= Beginning of Section =

(** The state [Connect] leaves when it dials [node] from [s] and gets
    stream [c]. *)
Definition dialled (node : string) (c : conn) (rest : list (option conn))
    (s : State) : State :=
  with_goroutine GRefreshStart
    (handlers_started
       (with_tp (connected_on c)
          (with_events [EvSetCloseHandler c]
             (with_world (set_dials rest)
                (with_events [EvDial node (handshake_headers (tp s))] s))))).

(** What one failed dial adds to the trace of a transporter holding stream
    [c0]: the dial, the two seconds of sleep, and the [Close] of the stream
    unless the peer closed it. *)
Definition failed_attempt (node : string) (c0 : conn) (t : Transporter)
  : list event :=
  [EvDial node (handshake_headers t); EvSleep (2 * Second)]
  ++ (if isClosed t then [] else [EvClose c0]).

(** The dispatchers parked in a pool. *)
Definition is_dispatcher (g : goroutine) : bool :=
  match g with GMessagesHandler => true | _ => false end.

Definition active_dispatchers (s : State) : nat :=
  length (List.filter is_dispatcher (pool s)).

(** The stream is live: connected on [c], nothing reconnecting, the
    endpoint [node] cached. *)
Definition live_on (c : conn) (node : string) (t : Transporter) : Prop :=
  ws t = Some c /\ isConnected t = true /\ isConnecting t = false /\
  wsNode t = Some node.

(** More worlds for examples. *)

(** Two dials fail, the third succeeds on stream 2. *)
Definition two_dials_refused : World :=
  set_dials [None; None; Some 2%nat] offline.

(** The discovery service answers with [wss://a], and the dial succeeds. *)
Definition collector_up : World :=
  set_dials [Some 1%nat] (set_posts [Body "endpoints.ws = wss://a"] offline).

(** The discovery service now answers with [wss://b]; the dial succeeds. *)
Definition collector_moved : World :=
  set_dials [Some 2%nat] (set_posts [Body "endpoints.ws = wss://b"] offline).

(** The discovery service still answers with [wss://a]. *)
Definition collector_stays : World :=
  set_posts [Body "endpoints.ws = wss://a"] offline.

(** The read fails, and the dial that follows succeeds on stream 2. *)
Definition read_fails_redial_succeeds : World :=
  set_dials [Some 2%nat] (set_reads [ReadError] offline).

(** The peer closes the stream, and the dial that follows succeeds. *)
Definition peer_closes_redial_succeeds : World :=
  set_dials [Some 2%nat] (set_reads [ReadPeerClose] offline).

(** The write fails, and the dial that follows succeeds on stream 2. *)
Definition write_fails_redial_succeeds : World :=
  set_dials [Some 2%nat] (set_writes [false] offline).

(** The state in which [Connect] calls itself again after a failed dial of
    [node], on a transporter that holds stream [c0]: the guard was cleared
    and set again, two seconds have passed. *)
Definition redial_state (node : string) (c0 : conn) (rest : list (option conn))
    (s : State) : State :=
  {| tp := mark_reconnecting (set_isConnecting false (tp s));
     world := set_clock (clock (world s) + 2 * Second) (set_dials rest (world s));
     trace := trace s ++ failed_attempt node c0 (tp s);
     pool := pool s |}.

(** ** The transporter over time *)

(** What happens to a running transporter: the scheduler gives a goroutine
    of the pool a turn, or the host application calls [Send]. *)
Inductive action :=
| Turn (i : nat)
| HostSend (channel : string) (data : value).

Definition perform `{Encoding} (fuel : nat) (a : action) : M unit :=
  match a with
  | Turn i => step fuel i
  | HostSend channel data => Send fuel channel data
  end.

Fixpoint perform_all `{Encoding} (fuel : nat) (l : list action) : M unit :=
  match l with
  | [] => ret tt
  | a :: rest => bind (perform fuel a) (fun _ => perform_all fuel rest)
  end.

(** No two heartbeat loops, and none before the ticker is created. *)
Definition at_most_one_heartbeat (s : State) : Prop :=
  (active_heartbeats s <= 1)%nat /\
  (heartbeatTicker (tp s) = None -> active_heartbeats s = 0%nat).

(** Properties of states closed under the assignments, events and
    goroutines of a given kind, after the pattern of [Invariant]. *)
Class Closed (okT : (Transporter -> Transporter) -> Prop)
    (okE : event -> Prop) (okG : goroutine -> Prop)
    (P : State -> Prop) : Prop := {
  closed_tp : forall f s, okT f -> P s -> P (with_tp f s);
  closed_world : forall f s, P s -> P (with_world f s);
  closed_event : forall e s, okE e -> P s -> P (with_events [e] s);
  closed_go : forall g s, okG g -> P s -> P (with_goroutine g s);
}.

(** An assignment that neither clears [isClosed] nor clears
    [serverTicker]. *)
Definition sticky (f : Transporter -> Transporter) : Prop :=
  (forall t, isClosed t = true -> isClosed (f t) = true) /\
  (forall t, serverTicker t <> None -> serverTicker (f t) <> None).

Definition not_refresh_loop (g : goroutine) : Prop := g <> GRefreshLoop.

Definition any_event (e : event) : Prop := True.

Definition not_close (e : event) : Prop := is_close e = false.

(** The refresh loops alive in a pool. *)
Definition is_refresh_loop (g : goroutine) : bool :=
  match g with GRefreshLoop => true | _ => false end.

Definition active_refreshes (s : State) : nat :=
  length (List.filter is_refresh_loop (pool s)).

(** No two refresh loops, and none before the ticker is created. *)
Definition at_most_one_refresh (s : State) : Prop :=
  (active_refreshes s <= 1)%nat /\
  (serverTicker (tp s) = None -> active_refreshes s = 0%nat).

= End of Section =

Try it >> Your reply must reproduce all records above exactly.

Exercise answer >>
(** The state [Connect] leaves when it dials [node] from [s] and gets
    stream [c]. *)
Definition dialled (node : string) (c : conn) (rest : list (option conn))
    (s : State) : State :=
  with_goroutine GRefreshStart
    (handlers_started
       (with_tp (connected_on c)
          (with_events [EvSetCloseHandler c]
             (with_world (set_dials rest)
                (with_events [EvDial node (handshake_headers (tp s))] s))))).

(** What one failed dial adds to the trace of a transporter holding stream
    [c0]: the dial, the two seconds of sleep, and the [Close] of the stream
    unless the peer closed it. *)
Definition failed_attempt (node : string) (c0 : conn) (t : Transporter)
  : list event :=
  [EvDial node (handshake_headers t); EvSleep (2 * Second)]
  ++ (if isClosed t then [] else [EvClose c0]).

(** The dispatchers parked in a pool. *)
Definition is_dispatcher (g : goroutine) : bool :=
  match g with GMessagesHandler => true | _ => false end.

Definition active_dispatchers (s : State) : nat :=
  length (List.filter is_dispatcher (pool s)).

(** The stream is live: connected on [c], nothing reconnecting, the
    endpoint [node] cached. *)
Definition live_on (c : conn) (node : string) (t : Transporter) : Prop :=
  ws t = Some c /\ isConnected t = true /\ isConnecting t = false /\
  wsNode t = Some node.

(** More worlds for examples. *)

(** Two dials fail, the third succeeds on stream 2. *)
Definition two_dials_refused : World :=
  set_dials [None; None; Some 2%nat] offline.

(** The discovery service answers with [wss://a], and the dial succeeds. *)
Definition collector_up : World :=
  set_dials [Some 1%nat] (set_posts [Body "endpoints.ws = wss://a"] offline).

(** The discovery service now answers with [wss://b]; the dial succeeds. *)
Definition collector_moved : World :=
  set_dials [Some 2%nat] (set_posts [Body "endpoints.ws = wss://b"] offline).

(** The discovery service still answers with [wss://a]. *)
Definition collector_stays : World :=
  set_posts [Body "endpoints.ws = wss://a"] offline.

(** The read fails, and the dial that follows succeeds on stream 2. *)
Definition read_fails_redial_succeeds : World :=
  set_dials [Some 2%nat] (set_reads [ReadError] offline).

(** The peer closes the stream, and the dial that follows succeeds. *)
Definition peer_closes_redial_succeeds : World :=
  set_dials [Some 2%nat] (set_reads [ReadPeerClose] offline).

(** The write fails, and the dial that follows succeeds on stream 2. *)
Definition write_fails_redial_succeeds : World :=
  set_dials [Some 2%nat] (set_writes [false] offline).

(** The state in which [Connect] calls itself again after a failed dial of
    [node], on a transporter that holds stream [c0]: the guard was cleared
    and set again, two seconds have passed. *)
Definition redial_state (node : string) (c0 : conn) (rest : list (option conn))
    (s : State) : State :=
  {| tp := mark_reconnecting (set_isConnecting false (tp s));
     world := set_clock (clock (world s) + 2 * Second) (set_dials rest (world s));
     trace := trace s ++ failed_attempt node c0 (tp s);
     pool := pool s |}.

(** ** The transporter over time *)

(** What happens to a running transporter: the scheduler gives a goroutine
    of the pool a turn, or the host application calls [Send]. *)
Inductive action :=
| Turn (i : nat)
| HostSend (channel : string) (data : value).

Definition perform `{Encoding} (fuel : nat) (a : action) : M unit :=
  match a with
  | Turn i => step fuel i
  | HostSend channel data => Send fuel channel data
  end.

Fixpoint perform_all `{Encoding} (fuel : nat) (l : list action) : M unit :=
  match l with
  | [] => ret tt
  | a :: rest => bind (perform fuel a) (fun _ => perform_all fuel rest)
  end.

(** No two heartbeat loops, and none before the ticker is created. *)
Definition at_most_one_heartbeat (s : State) : Prop :=
  (active_heartbeats s <= 1)%nat /\
  (heartbeatTicker (tp s) = None -> active_heartbeats s = 0%nat).

(** Properties of states closed under the assignments, events and
    goroutines of a given kind, after the pattern of [Invariant]. *)
Class Closed (okT : (Transporter -> Transporter) -> Prop)
    (okE : event -> Prop) (okG : goroutine -> Prop)
    (P : State -> Prop) : Prop := {
  closed_tp : forall f s, okT f -> P s -> P (with_tp f s);
  closed_world : forall f s, P s -> P (with_world f s);
  closed_event : forall e s, okE e -> P s -> P (with_events [e] s);
  closed_go : forall g s, okG g -> P s -> P (with_goroutine g s);
}.

(** An assignment that neither clears [isClosed] nor clears
    [serverTicker]. *)
Definition sticky (f : Transporter -> Transporter) : Prop :=
  (forall t, isClosed t = true -> isClosed (f t) = true) /\
  (forall t, serverTicker t <> None -> serverTicker (f t) <> None).

Definition not_refresh_loop (g : goroutine) : Prop := g <> GRefreshLoop.

Definition any_event (e : event) : Prop := True.

Definition not_close (e : event) : Prop := is_close e = false.

(** The refresh loops alive in a pool. *)
Definition is_refresh_loop (g : goroutine) : bool :=
  match g with GRefreshLoop => true | _ => false end.

Definition active_refreshes (s : State) : nat :=
  length (List.filter is_refresh_loop (pool s)).

(** No two refresh loops, and none before the ticker is created. *)
Definition at_most_one_refresh (s : State) : Prop :=
  (active_refreshes s <= 1)%nat /\
  (serverTicker (tp s) = None -> active_refreshes s = 0%nat).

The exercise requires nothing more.